Lemma lookup_decodes_by_projection_witness :
  exists v,
    decodeVehicle
      (JObj [("status", JStr "success");
             ("data",
              JObj [("registration number", JStr "AB12CDE");
                    ("vehicle_description",
                     JObj [("make", JStr "Audi");
                           ("model", JStr "Q3 TDI S Line")]);
                    ("vehicle_registration", JObj []);
                    ("mot_tax_dues",
                     JObj [("mot_due", JObj []); ("tax_due", JObj [])]);
                    ("vehicle_performance",
                     JObj [("power", JObj [("bhp", JStr "148 BHP")]);
                           ("max_speed", JObj [])]);
                    ("fuel_economy",
                     JObj [("combined", JObj []); ("extra_urban", JObj []);
                           ("urban_cold", JObj [])]);
                    ("co2_emissions_figures", JObj [])])])
    = Some v.
Proof.
  apply (proj2 (proj1 (lookup_decodes_by_projection _))).
  split; [reflexivity|].
  intros keys Hin. simpl in Hin.
  repeat (destruct Hin as [<-|Hin]; [eexists; split; reflexivity|]).
  contradiction.
Defined.








End RegistryProperties.


(* ================================================================== *)
(** * Further properties of the on-device collection                  *)
(* ================================================================== *)

Section CollectionProperties.
Import App.

(** X10.  [saveToCollection] returns true exactly when both storage
    operations succeed and the vehicle's key is not stored yet.  It then
    appends one record built from the vehicle, the image and the clock
    and reports the new total; in every other case the storage is left
    as it was.  Stored records are never removed, changed or reordered. *)
Theorem saveToCollection_effect
        (dev : Device) (vehicle : VehicleData) (uri : string)
        (storage : Storage) :
  let saved := saveToCollection dev vehicle uri storage in
  (returned saved = true <->
   getItemRejects dev = false /\ setItemRejects dev = false
   /\ ~ In (fullModelOf vehicle) (map fullModel (records storage)))
  /\ records (stored saved)
     = records storage
         ++ (if returned saved
             then [{| id := dateNow dev;
                      item_make := make vehicle;
                      item_model := model vehicle;
                      imageUri := uri;
                      dateSpotted := dateIso dev;
                      fullModel := fullModelOf vehicle |}]
             else [])
  /\ (returned saved = true ->
      alert saved = VehicleCollected (S (List.length (records storage))))
  /\ (returned saved = false -> stored saved = storage).
Proof.
  cbv zeta. unfold saveToCollection. fold (records storage).
  destruct (getItemRejects dev).
  { cbn [returned stored alert]. rewrite app_nil_r.
    repeat split; try discriminate; auto. intros (H & _). discriminate. }
  destruct (existsb _ _) eqn:E.
  { cbn [returned stored alert]. rewrite app_nil_r.
    apply isDuplicate_In in E.
    repeat split; try discriminate; auto. intros (_ & _ & H). contradiction. }
  assert (Hfresh : ~ In (fullModelOf vehicle) (map fullModel (records storage))).
  { intros Hin. apply isDuplicate_In in Hin. congruence. }
  destruct (setItemRejects dev); cbn [returned stored alert records].
  - rewrite app_nil_r. repeat split; try discriminate; auto.
    intros (_ & H & _). discriminate.
  - repeat split; auto; try discriminate.
    intros _. f_equal. rewrite length_app. simpl. lia.
Qed.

□ □ □ □ □ □ □

Your goal
Please give back exactly the lines of this listing beginning at the line with "let saved := saveToCollection" and ending with the line with "alert saved = VehicleCollected", both included, and nothing else.

Expected answer
  let saved := saveToCollection dev vehicle uri storage in
  (returned saved = true <->
   getItemRejects dev = false /\ setItemRejects dev = false
   /\ ~ In (fullModelOf vehicle) (map fullModel (records storage)))
  /\ records (stored saved)
     = records storage
         ++ (if returned saved
             then [{| id := dateNow dev;
                      item_make := make vehicle;
                      item_model := model vehicle;
                      imageUri := uri;
                      dateSpotted := dateIso dev;
                      fullModel := fullModelOf vehicle |}]
             else [])
  /\ (returned saved = true ->
      alert saved = VehicleCollected (S (List.length (records storage))))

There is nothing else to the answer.